Здесь и сейчас, в 5 000 милях и целой вечности оттуда, у меня нет ни малейшего желания ворчать по поводу моих мужественных шотландцев. Даже если мне что-то кажется неуместным. Но это мои проблемы, поскольку, как и большинство людей, я всегда считаю что-то неуместным.
Вот почему я люблю первый альбом «Clash» и ненавижу все остальные. Слабаки, дешевка, американизированная белая шваль Берни-бойз. Барахло, которым восторгались люди, считавшие, что это легко, люди, которые ни хрена не понимали. В то время это казалось крутым, непродажным. А сейчас, в этих костюмах, благоухающие одеколоном, в дорогих очках, успешно продающиеся, вот о чем речь. Сидеть в тишине в светском вечном мире «Культуры». (Сесть/ встать/преклонить колени, в этой одежде, слушая язык, который никто не понимает…).
По обилию вспышек фотокамер и съемочным группам перед входом становится понятно, что этот вечер — Событие, на которое стоит посмотреть и на котором стоит засветиться. Забудьте о культуре. Люди беседуют о Событиях друг с другом театральным шепотом через проходы и становится ясно, что для многих здесь Пуччини в Опере — все равно, что Шекспир в Театре. Оба более популярны и более не поняты, чем «Clash» на вершине карьеры.
Пуччини, разумеется, обожают оперные зануды во всем мире, так же как Шекспир почитается занудами-театралами. Разумеется, если слухи, что Сильвестр Сталлоне намеревается сыграть роль Пуччини в биографическом фильме, правдивы, популярность Пуччини среди среднего класса резко упадет, поскольку подобная реклама поставит композитора на один уровень с Бэтменом и сделает его частью поп-культуры.

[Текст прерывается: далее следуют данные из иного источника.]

(* ===== verification/Hashes.v ===== *)
(** The hash functions of src/demo_hash/demo_hash.h, the ones src/demo_dict/dict.c keeps its
    own copies of, and FNV-1 and the bit reversal of src/demo_mempool/mphash.c.

    A buffer is the list of its bytes; the length argument the C functions take next to the
    pointer is the length of that list. *)

From S2P Require Import Prelude.

(** ** Thomas Wang's 32 bit mix function *)

Module Wang.

(* src/demo_hash/demo_hash.h:12-27 IntHash *)
Definition IntHash (key : Z) : Z :=
  let key := u32 (key + notw 32 (u32 (Z.shiftl key 15))) in
  let key := Z.lxor key (Z.shiftr key 10) in
  let key := u32 (key + u32 (Z.shiftl key 3)) in
  let key := Z.lxor key (Z.shiftr key 6) in
  let key := u32 (key + notw 32 (u32 (Z.shiftl key 11))) in
  Z.lxor key (Z.shiftr key 16).

(* src/demo_dict/dict.c:70-80 dictIntHashFunction *)
Definition dictIntHashFunction (key : Z) : Z :=
  let key := u32 (key + notw 32 (u32 (Z.shiftl key 15))) in
  let key := Z.lxor key (Z.shiftr key 10) in
  let key := u32 (key + u32 (Z.shiftl key 3)) in
  let key := Z.lxor key (Z.shiftr key 6) in
  let key := u32 (key + notw 32 (u32 (Z.shiftl key 11))) in
  Z.lxor key (Z.shiftr key 16).

End Wang.

(** ** MurmurHash2 *)

Module Murmur.

(* src/demo_hash/demo_hash.h:49-49 MurmurHash2 *)
Definition m : Z := 0x5bd1e995.
(* src/demo_hash/demo_hash.h:50-50 MurmurHash2 *)
Definition r : Z := 24.

(** A 4-byte load on a little-endian machine. *)
(* src/demo_hash/demo_hash.h:59-59 MurmurHash2 *)
Definition load32 (b0 b1 b2 b3 : Z) : Z :=
  Z.lor b0 (Z.lor (Z.shiftl b1 8) (Z.lor (Z.shiftl b2 16) (Z.shiftl b3 24))).

(* src/demo_hash/demo_hash.h:59-66 MurmurHash2 *)
Definition mix_word (h k : Z) : Z :=
  let k := u32 (k * m) in
  let k := Z.lxor k (Z.shiftr k r) in
  let k := u32 (k * m) in
  let h := u32 (h * m) in
  Z.lxor h k.

(** The [switch (len)]: case 3 falls through to 2 and to 1. *)
(* src/demo_hash/demo_hash.h:72-81 MurmurHash2 *)
Definition mix_tail (h : Z) (data : list Z) : Z :=
  match data with
  | [d0; d1; d2] =>
      u32 (Z.lxor (Z.lxor (Z.lxor h (Z.shiftl d2 16)) (Z.shiftl d1 8)) d0 * m)
  | [d0; d1] => u32 (Z.lxor (Z.lxor h (Z.shiftl d1 8)) d0 * m)
  | [d0] => u32 (Z.lxor h d0 * m)
  | _ => h
  end.

(* src/demo_hash/demo_hash.h:83-89 MurmurHash2 *)
Definition final_mix (h : Z) : Z :=
  let h := Z.lxor h (Z.shiftr h 13) in
  let h := u32 (h * m) in
  Z.lxor h (Z.shiftr h 15).

(* src/demo_hash/demo_hash.h:55-81 MurmurHash2 *)
Fixpoint mix_words (h : Z) (data : list Z) : Z :=
  match data with
  | b0 :: b1 :: b2 :: b3 :: rest => mix_words (mix_word h (load32 b0 b1 b2 b3)) rest
  | _ => mix_tail h data
  end.

(* src/demo_hash/demo_hash.h:31-90 MurmurHash2 *)
Definition MurmurHash2 (hash_seed : Z) (key : list Z) : Z :=
  let h := u32 (Z.lxor hash_seed (u64 (Z.of_nat (length key)))) in
  final_mix (mix_words h key).

(** dict.c's copy takes the length as an [int]: the counter of its loop is signed. *)
(* src/demo_dict/dict.c:92-144 dictGenHashFunction *)
Definition dictGenHashFunction (dict_hash_function_seed : Z) (key : list Z) : Z :=
  let len := i32 (Z.of_nat (length key)) in
  let h := Z.lxor dict_hash_function_seed (u32 len) in
  if len <? 0 then final_mix h else final_mix (mix_words h key).

End Murmur.

(** ** Bernstein's hash, its case-insensitive variant and FNV *)

Module Djb.

(* src/demo_hash/demo_hash.h:100-100 DJBHash *)
Definition djb_step (hash c : Z) : Z := u32 (u32 (u32 (Z.shiftl hash 5) + hash) + u32 c).

(** [char] is signed on the platforms the project builds for. *)
(* src/demo_hash/demo_hash.h:92-104 DJBHash *)
Definition DJBHash (hash_seed : Z) (str : list Z) : Z :=
  Z.land (fold_left (fun hash c => djb_step hash (i8 c)) str hash_seed)
         (notw 32 (u32 (Z.shiftl 1 31))).

(** C's [tolower] in the "C" locale. *)
Definition tolower (c : Z) : Z := if (65 <=? c) && (c <=? 90) then c + 32 else c.
Definition toupper (c : Z) : Z := if (97 <=? c) && (c <=? 122) then c - 32 else c.

(* src/demo_hash/demo_hash.h:106-116 DJBCaseHash *)
Definition DJBCaseHash (hash_seed : Z) (buf : list Z) : Z :=
  fold_left (fun hash c => djb_step hash (tolower c)) buf hash_seed.
(* ===== verification/EventQueue.v ===== *)
(** The event queue of src/demo_event/event_queue.h: a circular doubly linked list with a
    sentinel entry, used as a FIFO by src/demo_event/event.c.

    A [struct dequeue] is the record of its three fields; the entries it leads to live in a
    store of [struct entry]. Events are the pointers the queue is given. *)

From S2P Require Import Prelude Linked Heap.

(* src/demo_event/event_queue.h:18-23 entry *)
Record entry := Entry { e : Z; prev : Z; next : Z }.
(* src/demo_event/event_queue.h:25-29 dequeue *)
Record dequeue := Dequeue { head : Z; tail : Z; size : Z }.

Abbreviation store := (gmap Z entry).

#[export] Instance entry_next : Next Z entry := {|
  null := 0; next_of := next; set_next v n := Entry (e n) (prev n) v |}.
#[export] Instance entry_prev : Prev Z entry := {|
  prev_of := prev; set_prev v n := Entry (e n) v (next n) |}.
#[export] Instance entry_links : LinksOk Z entry.
Proof. by split; intros ? []. Qed.

(** ** The operations *)

Section operations.
Context `{Allocator entry}.

(* src/demo_event/event_queue.h:31-36 dequeue_create_entry *)
Definition dequeue_create_entry (h : store) (ev : Z) : store * Z :=
  let p := malloc h in (<[p := Entry ev 0 0]> h, p).

(* src/demo_event/event_queue.h:38-46 dequeue_create *)
Definition dequeue_create (h : store) : option (store * dequeue) :=
  let (h, p) := dequeue_create_entry h 0 in
  h ← st_prev h p p;
  h ← st_next h p 0;
  Some (h, Dequeue p p 0).

(* src/demo_event/event_queue.h:48-50 dequeue_empty *)
Definition dequeue_empty (dq : dequeue) : bool := size dq =? 0.

(* src/demo_event/event_queue.h:52-54 dequeue_size *)
Definition dequeue_size (dq : dequeue) : Z := size dq.

(** [dq] is a pointer: [None] is the null one. The signed counter must not overflow. *)
(* src/demo_event/event_queue.h:56-70 dequeue_push *)
Definition dequeue_push (h : store) (dq : option dequeue) (ev : Z)
    : option (store * option dequeue) :=
  match dq with
  | None => Some (h, None)
  | Some dq =>
      let (h, p) := dequeue_create_entry h ev in
      h ← st_prev h p (tail dq);
      h ← st_next h (tail dq) p;
      let dq := Dequeue (head dq) p (size dq) in
      h ← st_prev h (head dq) (tail dq);
      h ← st_next h (tail dq) (head dq);
      require (size dq <? INT_MAX) ≫= fun _ =>
      Some (h, Some (Dequeue (head dq) (tail dq) (size dq + 1)))
  end.

(* src/demo_event/event_queue.h:72-87 dequeue_pop *)
Definition dequeue_pop (h : store) (dq : option dequeue)
    : option (store * option dequeue * Z) :=
  match dq with
  | None => Some (h, None, 0)
  | Some dq =>
      if size dq =? 0 then Some (h, Some dq, 0) else
      hd ← h !! head dq;
      let p := next hd in
      if p =? tail dq then
        ent ← h !! p;
        Some (h, Some (Dequeue (head dq) (head dq) (size dq - 1)), e ent)
      else
        ent ← h !! p;
        h ← st_next h (head dq) (next ent);
        h ← st_prev h (next ent) (prev ent);
        Some (h, Some (Dequeue (head dq) (tail dq) (size dq - 1)), e ent)
  end.

(** [while (p1->next != dq->head) { p2 = p1->next; free(p1); p1 = p2; }] *)
(* src/demo_event/event_queue.h:92-96 dequeue_free *)
Fixpoint dequeue_free_loop (fuel : nat) (h : store) (hd p1 : Z) : option store :=
  match fuel with
  | O => None
  | S fuel =>
      n ← h !! p1;
      if next n =? hd then Some h
      else dequeue_free_loop fuel (delete p1 h) hd (next n)
  end.

(* src/demo_event/event_queue.h:89-98 dequeue_free *)
Definition dequeue_free (h : store) (dq : dequeue) : option store :=
  dequeue_free_loop (S (base.size h)) h (head dq) (head dq).
End operations.

#[global] Arguments dequeue_push : simpl never.
#[global] Arguments dequeue_pop : simpl never.

(** ** The abstract queue

    [queue_on h dq l es]: behind its sentinel the queue [dq] has the entries [l], which hold
    the events [es], the oldest first; the last entry is [tail] and leads back to the
    sentinel. Of an empty queue only [tail] is meaningful: its sentinel's links are stale. *)

Definition event_at (h : store) (a : Z) : Z := from_option e 0 (h !! a).
Definition events (h : store) (l : list Z) : list Z := event_at h <$> l.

Чем-то вроде унылого Эндрю Ллойда Веббера (С момента написания статьи мы, разумеется, стали свидетелями рыданий по поводу Мирового Кубка и популяризации Пуччини «Би-Би-Си», в результате чего имя Пуччини сделалось табуированным среди знатоков оперы, читающих «Телеграф». Теперь Пуччини скорее — для «Дейли Экспресс» или «Мейл»).
Как и «оценка» музыкантов и композиторов, культурные События используются как форма распознавания. Здесь, в Лос-Анджелесе, искусство свелось к простому перебрасыванию именами. В баре в фойе я завожу разговор с малоприятным типом в белом костюме, который намеревается продюсировать новый фильм Мэла Гибсона, он упоминает, что имеет дело с «Дастином». Я отвечаю ему, что недавно видел Хоффмана в лондонской постановке «Венецианского купца» Питера Холла. «Ух, ты!» — восклицает он, без сомнения думая о том, что это все культурная чепуха, на которой не сделаешь денег.
«И каков он?».
«Маленький человечек с большим носом». Ох-хо-хо.
Я вспоминаю своего тупого школьного учителя, заявившего мне, что «Венецианский купец» — пьеса о жадных евреях. Но оба произведения, «Венецианский купец» и «Тоска», последние постановки которых получили восторженные отзывы в прессе в Лондоне и Лос-Анджелесе, схожи с «Саломеей» Оскара Уайльда или лучшими сериями «Стар-трека» Джина Родденберри и выражают скрытые тенденции. Фаллические очертания под одеяниями священников и раввинов, адвокатов и любовников, полицейских и воров.